Correlation of clinical data with cytoplasmic p27 proportion scores in OS tissue microarray. (A) Bar graphs of the number of cases in different clinical categories by cytoplasmic p27 proportion score. Clinical categories from left to right are metastatic status at diagnosis, metastatic status at 3 years, metastatic status at 5 years, and histologic response to neoadjuvant chemotherapy. High cytoplasmic p27 score was significantly associated with development of metastatic disease within 3 years (P = 0.018) or 5 years (P = 0.014) of diagnosis. (B) Kaplan–Meier plots of EFS of OS patients.

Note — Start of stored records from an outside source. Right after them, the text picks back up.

(* ===== verification/SymPrecompile.v ===== *)
(** * SymPrecompile: precompiled contracts on symbolic input

    Models runtime/precompiles.rs and the point evaluation of executor/calls.rs
    ([kzg_constrained_outcome] and its conditions).  Input that is constant runs
    revm's precompile, the parameter [precompile_run]; otherwise the result is an
    opaque word per input, the input itself for the identity, or an error where
    validity would depend on the symbolic bytes. *)

From Stdlib Require Import ZArith Lia Bool.
From stdpp Require Import base list option gmap sets strings.
From S2P Require Import Prelude SymWord SymExpr SymSimpl SymSound SymCmp SymBytes SymSeq SymStorage SymMem SymPath SymWorld.
Local Open Scope Z_scope.
Local Open Scope outcome_scope.

(** revm's precompiles by number ([None] is an error of the precompile), the
    names of opaque words, and the constants of the point evaluation. *)
Class Precompiles := {
  precompile_run : Z -> list Z -> option (list Z);
  hash_name : Algorithm -> list SymExpr -> Symbol;
  kzg_to_versioned_hash : list Z -> list Z;
  kzg_return_value : list Z;
  VERSIONED_HASH_VERSION_KZG : Z
}.

(** The names of the algorithms. *)
Definition alg_ecrecover : Algorithm := 0%nat.
Definition alg_sha256 : Algorithm := 1%nat.
Definition alg_ripemd160 : Algorithm := 2%nat.
Definition alg_modexp : Algorithm := 3%nat.
Definition alg_bn254_add : Algorithm := 4%nat.
Definition alg_bn254_mul : Algorithm := 5%nat.
Definition alg_bn254_pairing : Algorithm := 6%nat.
Definition alg_blake2f : Algorithm := 7%nat.

Module SPrecompile.
Section Ops.
Context `{SA : SignedArith, HF : HashFns, PC : Precompiles}.
Import SBytes.

Definition Res (A : Type) := Outcome (A + SymbolicError).
Definition ok {A} (a : A) : Res A := Ret (inl a).
Definition err {A} (reason : string) : Res A := Ret (inr (Unsupported reason)).
Definition rbind {A B} (r : Res A) (k : A -> Res B) : Res B :=
  let* x := r in match x with inl a => k a | inr e => Ret (inr e) end.

Definition symbolic_hash_word_with_len (algorithm : Algorithm) (bytes : list SymExpr) (l : SymExpr) : SymExpr :=
  EHash (hash_name algorithm (l :: bytes)) algorithm (l :: bytes).

Definition execute_precompile (a : Address) (input : list Z) (spec_id : Z) : Res (option SymReturnData) :=
  match precompile_number_for_spec a spec_id with
  | Some n => ok (SReturnData.from_concrete_bytes <$> precompile_run n input)
  | None => err "unsupported precompile"
  end.

Definition as_usize_or (e : SymExpr) (reason : string) : Res Z :=
  match SMemory.const_usize e with Some n => ok n | None => err reason end.

Fixpoint concrete_word_bytes (input : SymBytes) (offset : Z) (idxs : list Z) : Res (list Z) :=
  match idxs with
  | [] => ok []
  | idx :: rest =>
      match as_const (byte input (offset + idx)) with
      | None => err "symbolic precompile length header"
      | Some v => let* n := to_u8 v in rbind (concrete_word_bytes input offset rest) (fun ns => ok (n :: ns))
      end
  end.

Definition concrete_precompile_word_at (input : SymBytes) (offset : Z) : Res U256 :=
  rbind (concrete_word_bytes input offset (range 32)) (fun bytes => ok (U (be_value 0 bytes))).

Definition div_ceil_32 (n : Z) : Z := (n + 31) / 32.

Definition symbolic_fixed_len_precompile_output (algorithm : Algorithm) (input : SymBytes) (input_len output_len : Z)
    : Outcome SymReturnData :=
  let bytes := materialize input in
  let chunk c := into_byte_exprs (symbolic_hash_word_with_len algorithm (constant (U c) :: bytes) (constant (U input_len))) in
  SReturnData.from_byte_exprs (take (Z.to_nat output_len) (List.concat (map chunk (range (div_ceil_32 output_len))))).

Definition fixed_output (algorithm : Algorithm) (input : SymBytes) (input_len output_len : Z) : Res (option SymReturnData) :=
  let* r := symbolic_fixed_len_precompile_output algorithm input input_len output_len in ok (Some r).

Definition in_bounds (input : SymBytes) (input_len : Z) (k : Res (option SymReturnData)) : Res (option SymReturnData) :=
  if len input <? input_len then err "out-of-bounds symbolic precompile input" else k.

Definition symbolic_modexp_precompile (input : SymBytes) (input_len : SymExpr) : Res (option SymReturnData) :=
  rbind (as_usize_or input_len "symbolic precompile input") (fun input_len =>
  in_bounds input input_len (
  rbind (concrete_precompile_word_at input 64) (fun modulus_len =>
    match to_usize modulus_len with
    | None => err "symbolic modexp output length"
    | Some modulus_len =>
        if 4096 <? modulus_len then err "symbolic modexp output length"
        else fixed_output alg_modexp input input_len modulus_len
    end))).

(** Curve points are only modelled when every byte is constant. *)
Definition symbolic_bn254 (algorithm : Algorithm) (input : SymBytes) (input_len output_len : Z) : Res (option SymReturnData) :=
  in_bounds input input_len (
    if existsb (fun idx => bool_decide (as_const (byte input idx) = None)) (range input_len)
    then err "symbolic bn254 precompile validity not modeled"
    else fixed_output algorithm input input_len output_len).

Definition symbolic_ecrecover (a : Address) (input : SymBytes) (input_len : SymExpr) (spec_id : Z) : Res (option SymReturnData) :=
  let* input := sized input input_len 128 in
  let* bytes := concrete_bytes input in
  match bytes with
  | Some bytes => execute_precompile a bytes spec_id
  | None =>
      let* v := word_at input 32 in
      let valid_v := SBool.or [eq_word_const v (U 27); eq_word_const v (U 28)] in
      match SBool.as_const valid_v with
      | Some false => ok (Some SReturnData.empty)
      | _ =>
          let word := symbolic_hash_word_with_len alg_ecrecover (materialize input) (constant (U 128)) in
          let recovered := SBool.and [valid_v; nonzero_bool (byte_word ZERO word)] in
          let* bytes := exprs (map (fun _ => zero) (range 12) ++ map (fun idx => byte_word (U (12 + idx)) word) (range 20)) in
          ok (Some (mkReturnData (ite recovered (constant (U 32)) zero) bytes))
      end
  end.

(** Constant input of a constant length, [None] otherwise. *)
Definition constant_input (input : SymBytes) (input_len : SymExpr) : Outcome (option (list Z)) :=
  match SMemory.const_usize input_len with
  | Some n => if n <=? len input then let* part := slice_concrete input 0 n in concrete_bytes part else Ret None
  | None => Ret None
  end.

Definition symbolic_output (a : Address) (input : SymBytes) (input_len : SymExpr) (spec_id : Z) : Res (option SymReturnData) :=
  let reason := "symbolic precompile input" in
  match precompile_number_for_spec a spec_id with
  | Some 1 => symbolic_ecrecover a input input_len spec_id
  | Some 2 =>
      let* r := SReturnData.from_byte_exprs (into_byte_exprs (symbolic_hash_word_with_len alg_sha256 (materialize input) input_len)) in
      ok (Some r)
  | Some 3 =>
      let word := symbolic_hash_word_with_len alg_ripemd160 (materialize input) input_len in
      let* r := SReturnData.from_byte_exprs
                  (map (fun _ => zero) (range 12) ++ map (fun idx => byte_word (U (12 + idx)) word) (range 20)) in
      ok (Some r)
  | Some 4 => ok (Some (mkReturnData input_len input))
  | Some 5 => symbolic_modexp_precompile input input_len
  | Some 6 => rbind (as_usize_or input_len reason) (fun n => symbolic_bn254 alg_bn254_add input n 64)
  | Some 7 => rbind (as_usize_or input_len reason) (fun n => symbolic_bn254 alg_bn254_mul input n 64)
  | Some 8 =>
      rbind (as_usize_or input_len reason) (fun n =>
        if negb (n mod 192 =? 0) then ok None else symbolic_bn254 alg_bn254_pairing input n 32)
  | Some 9 =>
      rbind (as_usize_or input_len reason) (fun n =>
        if negb (n =? 213) then ok None
        else in_bounds input n (
          match as_const (byte input 212) with
          | None => err "symbolic blake2f precompile final flag not modeled"
          | Some flag => if (uval flag =? 0) || (uval flag =? 1) then fixed_output alg_blake2f input n 64 else ok None
          end))
  | Some 10 => err "KZG handled by execute_kzg_precompile_call"
  | _ =>
      rbind (as_usize_or input_len reason) (fun n => in_bounds input n (
        let* part := slice_concrete input 0 n in
        let* bytes := concrete_bytes part in
        match bytes with Some bytes => execute_precompile a bytes spec_id | None => err reason end))
  end.

Definition execute_symbolic_precompile (a : Address) (input : SymBytes) (input_len : SymExpr) (spec_id : Z)
    : Res (option SymReturnData) :=
  let* constant := constant_input input input_len in
  match constant with
  | Some bytes => execute_precompile a bytes spec_id
  | None => symbolic_output a input input_len spec_id
  end.
End Ops.
End SPrecompile.

(** ** Point evaluation (KZG) *)
Definition KZG_INPUT_LEN : Z := 192.
Definition KZG_Z_OFFSET : Z := 32.
Definition KZG_Y_OFFSET : Z := 64.
Definition KZG_COMMITMENT_OFFSET : Z := 96.
Definition KZG_PROOF_OFFSET : Z := 144.

(** Big-endian bytes of a number. *)
Definition hex_bytes (n : nat) (v : Z) : list Z := map (fun i => (v / 256 ^ (Z.of_nat n - 1 - i)) mod 256) (range (Z.of_nat n)).

Definition KZG_BLS_MODULUS : list Z := hex_bytes 32 0x73eda753299d7d483339d80809a1d80553bda402fffe5bfeffffffff00000001.

Definition KZG_SUCCESS_INPUT : list Z :=
  hex_bytes 32 0x01e798154708fe7789429634053cbf9f99b619f9f084048927333fce637f549b ++
  hex_bytes 32 0x73eda753299d7d483339d80809a1d80553bda402fffe5bfeffffffff00000000 ++
  hex_bytes 32 0x1522a4a7f34e1ea350ae07c29c96c7e79655aa926122e95fe69fcbd932ca49e9 ++
  hex_bytes 48 0x8f59a8d2a1a625a17f3fea0fe5eb8c896db3764f3185481bc22f91b4aaffcca25f26936857bc3a7c2539ea8ec3a952b7 ++
  hex_bytes 48 0xa62ad71d14c5719385c0686f1871430475bf3a00f0aa3f7b8dd99a9abc2160744faf0070725e00b60ad9a026a15b1a8c.

Definition KZG_INVALID_PROOF : list Z := repeat 255 48.
Definition KZG_ZERO_COMMITMENT : list Z := repeat 0 48.
Definition KZG_ONE_COMMITMENT : list Z := repeat 1 48.
Definition KZG_RESIDUAL_REASON : string := "symbolic KZG point-evaluation precompile residual not modeled".

Module SKzg.
Section Ops.
Context `{SA : SignedArith, HF : HashFns, PC : Precompiles}.
Variable constraints : list SymBoolExpr.
Import SPrecompile.

Definition kzg_success_return_data : SymReturnData := SReturnData.from_concrete_bytes kzg_return_value.

Definition expr_eq_condition (e : SymExpr) (value : Z) : SymBoolExpr := eq_word_const e (U value).
Definition expr_ne_condition (e : SymExpr) (value : Z) : SymBoolExpr := SBool.not_bool (expr_eq_condition e value).

Definition byte_eq_condition (input : list SymExpr) (offset value : Z) : SymBoolExpr :=
  match at_z input offset with Some e => expr_eq_condition e value | None => SBool.constant false end.
Definition byte_ne_condition (input : list SymExpr) (offset value : Z) : SymBoolExpr :=
  match at_z input offset with Some e => expr_ne_condition e value | None => SBool.constant false end.

(** [input[offset..offset + len]], when it is in range. *)
Definition input_range (input : list SymExpr) (offset l : Z) : option (list SymExpr) :=
  if offset + l <=? zlen input then Some (take (Z.to_nat l) (drop (Z.to_nat offset) input)) else None.

Definition bytes_eq_condition (input : list SymExpr) (offset : Z) (bytes : list Z) : SymBoolExpr :=
  match input_range input offset (zlen bytes) with
  | None => SBool.constant false
  | Some part => SBool.and (zip_with expr_eq_condition part bytes)
  end.
Definition bytes_ne_condition (input : list SymExpr) (offset : Z) (bytes : list Z) : SymBoolExpr :=
  match input_range input offset (zlen bytes) with
  | None => SBool.constant false
  | Some part => SBool.or (zip_with expr_ne_condition part bytes)
  end.

Definition kzg_versioned_hash_mismatch_condition (input : list SymExpr) (expected_hash : list Z) : SymBoolExpr :=
  bytes_ne_condition input 0 expected_hash.

Definition constrained_byte (e : SymExpr) : option Z :=
  v ← SPath.constrained_word constraints e; if uval v <? 256 then Some (uval v) else None.

Definition constrained_bytes_at (input : list SymExpr) (offset l : Z) : option (list Z) :=
  part ← input_range input offset l; mapM constrained_byte part.

Definition constrained_are (input : list SymExpr) (offset : Z) (bytes : list Z) : bool :=
  bool_decide (constrained_bytes_at input offset (zlen bytes) = Some bytes).

(** Whether a byte of the versioned hash is known to differ. *)
Definition hash_differs (input : list SymExpr) (expected_hash : list Z) : bool :=
  existsb (fun '(e, expected) => match constrained_byte e with Some actual => negb (actual =? expected) | None => false end)
    (zip input expected_hash).

Definition kzg_constrained_outcome (input : list SymExpr) (input_len : SymExpr) : Res (option (option SymReturnData)) :=
  match SPath.constrained_usize constraints input_len with
  | None => ok None
  | Some input_len =>
      if negb (input_len =? KZG_INPUT_LEN) then ok (Some None)
      else if zlen input <? input_len then err "out-of-bounds symbolic precompile input"
      else
        match constrained_bytes_at input 0 input_len with
        | Some bytes => rbind (execute_precompile 10 bytes CANCUN) (fun r => ok (Some r))
        | None =>
            match input with
            | [] => Panic
            | first :: _ =>
                if match constrained_byte first with Some v => negb (v =? VERSIONED_HASH_VERSION_KZG) | None => false end
                then ok (Some None)
                else if constrained_are input KZG_Z_OFFSET KZG_BLS_MODULUS || constrained_are input KZG_Y_OFFSET KZG_BLS_MODULUS
                        || constrained_are input KZG_PROOF_OFFSET KZG_INVALID_PROOF
                then ok (Some None)
                else
                  match constrained_bytes_at input KZG_COMMITMENT_OFFSET 48 with
                  | Some commitment => if hash_differs input (kzg_to_versioned_hash commitment) then ok (Some None) else ok None
                  | None => ok None
                  end
            end
        end
  end.

Definition kzg_success_witness_condition (input : list SymExpr) (input_len : SymExpr) : SymBoolExpr :=
  SBool.and [expr_eq_condition input_len KZG_INPUT_LEN; bytes_eq_condition input 0 KZG_SUCCESS_INPUT].

Definition kzg_failure_witness_condition (input : list SymExpr) (input_len : SymExpr) : SymBoolExpr :=
  let len_192 := expr_eq_condition input_len KZG_INPUT_LEN in
  let success_hash := take 32 KZG_SUCCESS_INPUT in
  let success_commitment := take 48 (drop 96 KZG_SUCCESS_INPUT) in
  SBool.or (
    [expr_ne_condition input_len KZG_INPUT_LEN;
     SBool.and [len_192; byte_ne_condition input 0 VERSIONED_HASH_VERSION_KZG];
     SBool.and [len_192; bytes_eq_condition input KZG_Z_OFFSET KZG_BLS_MODULUS];
     SBool.and [len_192; bytes_eq_condition input KZG_Y_OFFSET KZG_BLS_MODULUS];
     SBool.and [len_192; bytes_eq_condition input KZG_PROOF_OFFSET KZG_INVALID_PROOF]] ++
    match constrained_bytes_at input KZG_COMMITMENT_OFFSET 48 with
    | Some commitment => [SBool.and [len_192; kzg_versioned_hash_mismatch_condition input (kzg_to_versioned_hash commitment)]]
    | None => []
    end ++
    [SBool.and [len_192; bytes_eq_condition input KZG_COMMITMENT_OFFSET success_commitment;
                byte_eq_condition input 1 (Z.lxor (default 0 (at_z success_hash 1)) 1)]] ++
    map (fun commitment =>
      SBool.and [len_192; bytes_eq_condition input KZG_COMMITMENT_OFFSET commitment;
                 kzg_versioned_hash_mismatch_condition input (kzg_to_versioned_hash commitment)])
      [KZG_ZERO_COMMITMENT; KZG_ONE_COMMITMENT]).
End Ops.
End SKzg.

EFS was significantly associated with metastatic status at diagnosis (P = 2.14E‐06), histologic response (P = 1.49E‐04), and cytoplasmic p27 proportion score (P = 0.0195) (top left, middle and right). EFS of OS cases without metastasis at diagnosis (NM, P = 0.027, bottom left), but not in cases with metastasis at diagnosis (ME, P = 0.567, bottom middle), was significantly associated with cytoplasmic p27 score. DSS of OS cases was also significantly associated with cytoplasmic p27 proportion score (P = 0.045, bottom right). (C) Results of univariate and multivariate Cox proportional hazard model analyses for both EFS and DSS.